International exploratory actions (ex. PICS et PRC)

8 PhD Joint Programmes
Présence internationale INSIS par thématique (2018) / © INSIS Communication

The key role of international research laboratories (IRL)

An international influence

These joint research units outside of France make a major contribution to the CNRS's reputation abroad. As genuine research units established abroad (or more rarely in France), they structure strategic scientific cooperation with both academic and industrial partners with high international visibility.

The IRLs are the flagship tool of the CNRS's international strategy. The INSIS is piloting six of them, some of which have existed for more than 20 years:

  • The LIMMS (micro- and nanotechnologies) with the Institute of Industrial Sciences of the University of Tokyo;
  • The JRL (robotics) with the AIST of the University of Tokyo;
  • ElyT-MaX (materials) with Tohoku University, Sendai, Japan;
  • CINTRA with Nanyang Technological University, Singapore, (micro- and nanotechnology, photonics);
  • GeorgiaTech (secure networks and intelligent materials), Atlanta and Metz;
  • The LN2 (micro- and nanotechnologies) with the Université de Sherbrooke, Québec, Canada.

Several of them have strong links with industrialists: CINTRA is co-managed with Thales, the LN2 has a joint laboratory with St Microelectronics and a joint laboratory is currently being set up between Georgiatech and PSA.

Latest creation: the ElyT-MaX UMI

ElyT-MaX was created on January 1, 2016. It brings together the CNRS Institute for Engineering and Systems Sciences, the University of Lyon and Tohoku University. Based in Sendai, Japan, its research focuses on the behaviour of materials in extreme conditions: pressure, temperature, irradiation or a highly corrosive environment.

One of the main objectives of the research carried out in the UMI is to understand the mechanisms of degradation of materials over time in order to better evaluate their life spans and devise strategies to protect or repair surfaces used in industry.

A strategy focused on target countries with high scientific potential

For its future international actions, the INSIS wants to develop structuring collaborations with four countries that are at the top world level in engineering sciences but which currently have few structured collaborations: Australia, South Korea, India and Taiwan.

The INSIS in "Horizon 2020"

An important involvement in the European Framework Programme Horizon 2020

The INSIS laboratories participate actively in the European Horizon 2020 framework programme and thus contribute to the construction of the European Research Area.
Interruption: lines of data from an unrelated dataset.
Lemma session_document s : session_ok s → document (sessionJson s).
Proof.
  intros [Hc Hr Hh]. cbn. split_and!; try done; try (apply (bool_decide_unpack _); by vm_compute).
  apply document_fields, Forall_forall. intros ? ([k r] & -> & Hkr)%list_elem_of_fmap. apply history_elem in Hkr.
  destruct (Hh k r Hkr) as (Hk & Hv & _). split; [apply plain_digits; cbn; zlia|]. by apply result_document.
Qed.

Lemma fold_history h l :
  Forall (λ p : Z * Result, in_u64 p.1 ∧ in_u64 (res_Value p.2)) l →
  fold_fields (setHistory decodeResult) h ((λ p, (decimal p.1, resultJson p.2)) <$> l) = Some (foldl (λ h p, <[p.1 := p.2]> h) h l).
Proof.
  rewrite /fold_fields. intros Hl. revert h. induction Hl as [|[k r] l [Hk Hr] Hl IH]; intros h; [done|].
  rewrite fmap_cons. cbn [foldl fst snd mbind option_bind]. rewrite {2}/setHistory ParseUint_decimal //.
  cbn [mbind option_bind]. rewrite decodeResult_json //. apply IH.
Qed.

Lemma foldl_insert {A} (h : gmap Z A) l : foldl (λ h p, <[p.1 := p.2]> h) h l = list_to_map (reverse l) ∪ h.
Proof.
  revert h. induction l as [|[k r] l IH]; intros h; [by rewrite left_id_L|]. cbn [foldl fst snd].
  rewrite IH reverse_cons list_to_map_app -map_union_assoc. f_equal. by rewrite -insert_union_l left_id_L.
Qed.

Lemma history_map h : list_to_map (reverse (sortedHistory h)) = h.
Proof.
  rewrite -{2}(list_to_map_to_list h). apply list_to_map_proper; rewrite reverse_Permutation; [|apply history_perm].
  rewrite history_perm. apply NoDup_fst_map_to_list.
Qed.

Lemma Unmarshal_Marshal s : session_ok s → UnmarshalSession decodeResult (MarshalSession s) = Some s.
Proof.
  intros Hs. rewrite /UnmarshalSession /MarshalSession parse_print; [by apply session_document|].
  destruct Hs as [Hc Hr Hh], s as [c u h]. cbn in Hc, Hr, Hh. cbn [mbind option_bind].
  assert (∀ old n, in_u64 n → asUint old (JNum n) = Some n) as Hu.
  { intros old n Hn. cbn. destruct (Z.ltb_spec n (2 ^ 64)); [done|zlia]. }
  assert (∀ s n, in_u64 n → setSession decodeResult s (lit "ClientID") (JNum n) = Some (s <| se_ClientID := n |>)) as E1.
  { intros s n Hn. by rewrite /setSession bool_decide_true // Hu. }
  assert (∀ s n, in_u64 n → setSession decodeResult s (lit "RespondedUpTo") (JNum n) = Some (s <| se_RespondedUpTo := n |>)) as E2.
  { intros s n Hn. by rewrite /setSession bool_decide_false // bool_decide_true // Hu. }
  rewrite /sessionJson /fold_fields. cbn [foldl fst snd se_ClientID se_RespondedUpTo se_History mbind option_bind].
  rewrite E1 //. cbn [mbind option_bind]. rewrite E2 //. cbn [mbind option_bind].
  rewrite /setSession 2?bool_decide_false // bool_decide_true // fold_history.
  - apply Forall_forall. intros [k r] Hkr%history_elem. destruct (Hh k r Hkr) as (? & ? & _). done.
  - cbn [mbind option_bind]. proj_simpl. rewrite foldl_insert history_map. cbn. by rewrite right_id_L.
Qed.

Lemma recover_save s rest :
  session_ok s → in_u64 (Z.of_nat (length (MarshalSession s))) → recoverFromSnapshot V2 (saveSession s ++ rest) = Some (Ok (s, rest)).
Proof.
  intros Hs Hl. rewrite /recoverFromSnapshot /saveSession -app_assoc ReadFull_PutUint64 le_val_PutUint64 // ReadFull_app //.
  by rewrite Unmarshal_Marshal.
Qed.
End encoding.

(** ** The invariant of the cache *)
Record lru_wf (rec : lrusession) : Prop := {
  lw_size : in_u64 (lru_size rec) ∧ 0 < lru_size rec;
  lw_nodup : NoDup (lru_order rec);
  lw_dom k : k ∈ lru_order rec ↔ is_Some (lru_sessions rec !! k);
  lw_full : Z.of_nat (size (lru_sessions rec)) ≤ lru_size rec;
  lw_keys : map_Forall (λ k s, se_ClientID s = k ∧ session_ok s) (lru_sessions rec)
}.

Section cache.
Implicit Types (rec : lrusession) (s : Session) (k : Z).

Lemma empty_lru_wf size : in_u64 size ∧ 0 < size → lru_wf {| lru_size := size; lru_order := []; lru_sessions := ∅ |}.
Proof.
  intros Hs. constructor; cbn; [done|by apply NoDup_nil| |rewrite map_size_empty; lia|apply map_Forall_empty].
  intros k. rewrite elem_of_nil lookup_empty. split; [done|by intros [? ?]].
Qed.
Lemma NewSessionManager_wf : lru_wf NewSessionManager.
Proof. apply empty_lru_wf. rewrite /LRUMaxSessionCount. split; zlia. Qed.

Lemma touch_perm k o : NoDup o → k ∈ o → touch k o ≡ₚ o.
Proof.
  rewrite /touch. intros Hnd (l1 & l2 & ->)%list_elem_of_split. apply NoDup_app in Hnd as (Hnd1 & Hd & Hnd2).
  apply NoDup_cons in Hnd2 as [Hk Hnd2].
  assert (∀ l : list Z, k ∉ l → filter (λ x, x ≠ k) l = l) as Hf.
  { intros l Hl. induction l as [|x l IH]; [done|]. apply not_elem_of_cons in Hl as [? ?]. rewrite filter_cons_True; [done|]. by rewrite IH. }
  rewrite filter_app filter_cons_False; [naive_solver|]. rewrite (Hf l1); [|rewrite (Hf l2) //].
  - intros Hk1. by apply (Hd k Hk1); left.
  - by rewrite Permutation_app_comm /= Permutation_middle.
Qed.
Lemma touch_head k o : NoDup (k :: o) → touch k (k :: o) = o ++ [k].
Proof.
  intros [Hk _]%NoDup_cons. rewrite /touch filter_cons_False; [naive_solver|]. f_equal.
  induction o as [|x o IH]; [done|]. apply not_elem_of_cons in Hk as [? ?]. rewrite filter_cons_True; [done|]. by rewrite IH.
Qed.

(** The sizes of the list and of the map agree. *)
Lemma lru_length rec : lru_wf rec → length (lru_order rec) = size (lru_sessions rec).
Proof.
  intros Hw. rewrite -(size_dom (lru_sessions rec)) -(size_list_to_set (C := gset Z)); [by destruct Hw|]. f_equal.
  apply set_eq. intros k. rewrite elem_of_list_to_set elem_of_dom. by destruct Hw.
Qed.

Lemma touch_wf rec k : lru_wf rec → is_Some (lru_sessions rec !! k) → lru_wf (rec <| lru_order ::= touch k |>).
Proof.
  intros [Hs Hn Hd Hf Hk] Hin. apply Hd in Hin as Hin'. pose proof (touch_perm k _ Hn Hin') as Hp.
  constructor; proj_simpl; try done; [by rewrite Hp|]. intros x. by rewrite Hp Hd.
Qed.
Lemma getSession_wf rec k : lru_wf rec → lru_wf (getSession rec k).1.
Proof. intros Hw. rewrite /getSession. destruct (lru_sessions rec !! k) eqn:E; [|done]. by apply touch_wf. Qed.
Lemma putSession_wf rec k s : lru_wf rec → is_Some (lru_sessions rec !! k) → se_ClientID s = k → session_ok s → lru_wf (putSession rec k s).
Proof.
  intros [Hs Hn Hd Hf Hk] Hin Hc Hok. constructor; proj_simpl; try done.
  - intros x. rewrite Hd lookup_insert_is_Some. destruct (decide (k = x)); naive_solver.
  - rewrite map_size_insert. destruct Hin as [? ->]. done.
  - by apply map_Forall_insert_2.
Qed.

Lemma delSession_wf rec k : lru_wf rec → lru_wf (delSession rec k).
Proof.
  rewrite /delSession. intros [Hs Hn Hd Hf Hk]. destruct (lru_sessions rec !! k) eqn:E; [|by constructor]. constructor; proj_simpl; try done.
  - by apply NoDup_filter.
  - intros x. rewrite list_elem_of_filter Hd lookup_delete_is_Some. naive_solver.
  - rewrite map_size_delete E. lia.
  - by apply map_Forall_delete.
Qed.

(** Adding a session: below the capacity nothing else changes, at the capacity the
    least recently used session goes. *)
Definition added rec k s : lrusession :=
  let rec' := rec <| lru_order ::= λ o, o ++ [k] |> <| lru_sessions ::= <[k := s]> |> in
  if Z.of_nat (size (lru_sessions rec)) <? lru_size rec then rec'
  else match lru_order rec with
       | x :: o => rec' <| lru_order := o ++ [k] |> <| lru_sessions := <[k := s]> (delete x (lru_sessions rec)) |>
       | [] => rec'
       end.

Lemma evictAll_done fuel rec : Z.of_nat (size (lru_sessions rec)) ≤ lru_size rec → evictAll fuel rec = rec.
Proof.
  intros H. destruct fuel as [|f]; [done|]. cbn. rewrite /evict. destruct (lru_order rec); [done|].
  by destruct (Z.ltb_spec (lru_size rec) (Z.of_nat (size (lru_sessions rec)))); [lia|].
Qed.

Lemma addSession_new rec k s : lru_wf rec → lru_sessions rec !! k = None → addSession rec k s = added rec k s.
Proof.
  intros Hw Hk. rewrite /addSession Hk /added. pose proof (lru_length rec Hw) as Hl. destruct Hw as [Hs Hn Hd Hf Hks].
  assert (size (<[k := s]> (lru_sessions rec)) = S (size (lru_sessions rec))) as Hsz by (rewrite map_size_insert Hk; done).
  destruct (Z.ltb_spec (Z.of_nat (size (lru_sessions rec))) (lru_size rec)).
  { apply evictAll_done. proj_simpl. rewrite Hsz. lia. }
  destruct (lru_order rec) as [|x o] eqn:Eo; [cbn in Hl; lia|]. assert (x ≠ k).
  { intros ->. assert (is_Some (lru_sessions rec !! k)) as [? ?]; [|congruence]. apply Hd. by left. }
  proj_simpl. rewrite length_app Nat.add_1_r. cbn [evictAll]. rewrite {1}/evict. proj_simpl.
  rewrite Eo. cbn [app]. rewrite Hsz. destruct (Z.ltb_spec (lru_size rec) (Z.of_nat (S (size (lru_sessions rec))))); [|lia].
  rewrite evictAll_done.
  - proj_simpl. rewrite map_size_delete lookup_insert_ne // Hsz. assert (is_Some (lru_sessions rec !! x)) as [? ->] by (apply Hd; by left). cbn. lia.
  - destruct rec as [sz od ss]. cbn in *. subst od. rewrite /upd /=. f_equal. by rewrite delete_insert_ne.
Qed.

Lemma added_wf rec k s : lru_wf rec → lru_sessions rec !! k = None → se_ClientID s = k → session_ok s → lru_wf (added rec k s).
Proof.
  intros Hw Hk Hc Hok. pose proof (lru_length rec Hw) as Hl. destruct Hw as [Hs Hn Hd Hf Hks]. rewrite /added.
  assert (k ∉ lru_order rec) as Hkin. { rewrite Hd Hk. by intros [? ?]. }
  destruct (Z.ltb_spec (Z.of_nat (size (lru_sessions rec))) (lru_size rec)).
  - constructor; proj_simpl; try done.
    + apply NoDup_app. split_and!; [done| |apply NoDup_singleton]. intros x Hx ->%list_elem_of_singleton. done.
    + intros x. rewrite elem_of_app list_elem_of_singleton Hd lookup_insert_is_Some. destruct (decide (k = x)); naive_solver.
    + rewrite map_size_insert Hk. lia.
    + by apply map_Forall_insert_2.
  - destruct (lru_order rec) as [|x o] eqn:Eo; [cbn in Hl; lia|]. apply not_elem_of_cons in Hkin as [Hkx Hko].
    apply NoDup_cons in Hn as [Hx Hn]. constructor; proj_simpl; try done.
    + apply NoDup_app. split_and!; [done| |apply NoDup_singleton]. intros y Hy ->%list_elem_of_singleton. done.
    + intros y. rewrite elem_of_app list_elem_of_singleton lookup_insert_is_Some lookup_delete_is_Some -Hd elem_of_cons.
      destruct (decide (k = y)), (decide (x = y)); naive_solver.
    + rewrite map_size_insert lookup_delete_ne // Hk map_size_delete. assert (is_Some (lru_sessions rec !! x)) as [? ->] by (apply Hd; by left).
      cbn in Hl. cbn. lia.
    + by apply map_Forall_insert_2, map_Forall_delete.
Qed.
Lemma addSession_wf rec k s : lru_wf rec → se_ClientID s = k → session_ok s → lru_wf (addSession rec k s).
Proof.
  intros Hw Hc Hs. destruct (lru_sessions rec !! k) eqn:E.
  - rewrite /addSession E. apply (putSession_wf (rec <| lru_order ::= touch k |>)); [by apply touch_wf|by proj_simpl; eauto|done|done].
  - rewrite addSession_new //. by apply added_wf.
Qed.

Lemma newSession_ok k : in_u64 k → session_ok (newSession k).
Proof. intros Hk. constructor; cbn; [done|zlia|apply map_Forall_empty]. Qed.

Lemma ClientRegistered_get rec k : lru_wf rec → ClientRegistered rec k = Some (getSession rec k).
Proof.
  intros Hw. rewrite /ClientRegistered /getSession. destruct (lru_sessions rec !! k) as [s|] eqn:E; [|done].
  destruct (lw_keys _ Hw k s E) as [-> _]. by rewrite Z.eqb_refl.
Qed.

(** Registering and unregistering never panic, keep the invariant, and answer with the
    client id exactly when they change the set of registered clients. *)
Lemma RegisterClientID_spec rec k : lru_wf rec → in_u64 k →
  ∃ rec' r, RegisterClientID rec k = Some (rec', r) ∧ lru_wf rec' ∧
    (if decide (is_Some (lru_sessions rec !! k)) then r = noResult ∧ lru_sessions rec' = lru_sessions rec
     else res_Value r = k ∧ lru_sessions rec' = lru_sessions (added rec k (newSession k))).
Proof.
  intros Hw Hk. rewrite /RegisterClientID ClientRegistered_get //. pose proof (getSession_wf rec k Hw) as Hg. revert Hg.
  rewrite /getSession. destruct (lru_sessions rec !! k) as [s|] eqn:E; intros Hg; cbn [mbind option_bind].
  - do 2 eexists. split_and!; [done|done|]. done.
  - do 2 eexists. split_and!; [done|apply addSession_wf; [done|done|by apply newSession_ok]|].
    split; [by proj_simpl|]. by rewrite addSession_new.
Qed.
Lemma UnregisterClientID_spec rec k : lru_wf rec →
  ∃ rec' r, UnregisterClientID rec k = Some (rec', r) ∧ lru_wf rec' ∧ lru_sessions rec' = delete k (lru_sessions rec) ∧
    res_Value r = if decide (is_Some (lru_sessions rec !! k)) then k else 0.
Proof.
  intros Hw. rewrite /UnregisterClientID ClientRegistered_get //. pose proof (getSession_wf rec k Hw) as Hg. revert Hg.
  rewrite /getSession. destruct (lru_sessions rec !! k) as [s|] eqn:E; intros Hg; cbn [mbind option_bind].
  - do 2 eexists. split_and!; [done|by apply delSession_wf| |done]. rewrite /delSession. proj_simpl. by rewrite E.
  - do 2 eexists. split_and!; [done|done| |done]. by rewrite delete_id.
Qed.

(** [clearTo], whichever way it takes, forgets exactly the confirmed results. *)
Lemma clearTo_filter s to : session_ok s → in_u64 to →
  clearTo s to = if to <=? se_RespondedUpTo s then s
                 else s <| se_RespondedUpTo := to |> <| se_History := filter (λ p, to < p.1) (se_History s) |>.
Proof.
  intros [Hc Hr Hh] Hto. rewrite /clearTo. destruct (Z.leb_spec to (se_RespondedUpTo s)) as [|Hlt]; [done|].
  rewrite u64_small; [zlia|]. destruct (Z.eqb_spec to (se_RespondedUpTo s + 1)) as [E|]; [|done].
  destruct s as [c u h]. cbn in *. rewrite /upd /=. f_equal. apply map_eq. intros k. apply option_eq. intros r.
  rewrite lookup_delete_Some map_lookup_filter_Some /=. split; intros [? ?]; [|split; [lia|done]].
  destruct (Hh k r) as (_ & _ & ?); [done|]. split; [done|lia].
Qed.
Lemma clearTo_ok s to : session_ok s → in_u64 to → session_ok (clearTo s to).
Proof.
  intros Hs Hto. rewrite clearTo_filter //. destruct (Z.leb_spec to (se_RespondedUpTo s)); [done|].
  destruct Hs as [Hc Hr Hh]. constructor; proj_simpl; try done. intros k r (Hk & ?)%map_lookup_filter_Some. by destruct (Hh k r Hk) as (? & ? & _).
Qed.
End cache.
On the three pillars of H2020, Scientific Excellence and Industrial Primacy and Societal Challenges, the INSIS has been particularly involved in calls to tender under pillar 1, notably the ERC and MSCA calls, with a very good success rate.

An ERC unit set up in 2014 works with units and researchers to inform, identify and support potential candidates. Since the beginning of H2020, this ERC unit has organized mock oral sessions in preparation for the hearing in Brussels for the Consolidator and Starting calls. Since 2014, the start of H2020, it has accompanied approximately 90 researchers and lecturer-researchers in their preparation for the Brussels oral examinations. Forty-six of these candidates obtained their ERC award.

To help it in its mission, the ERC unit relies on the network of ERC-INSIS prize winners that was created in 2015 (more than 70 researchers).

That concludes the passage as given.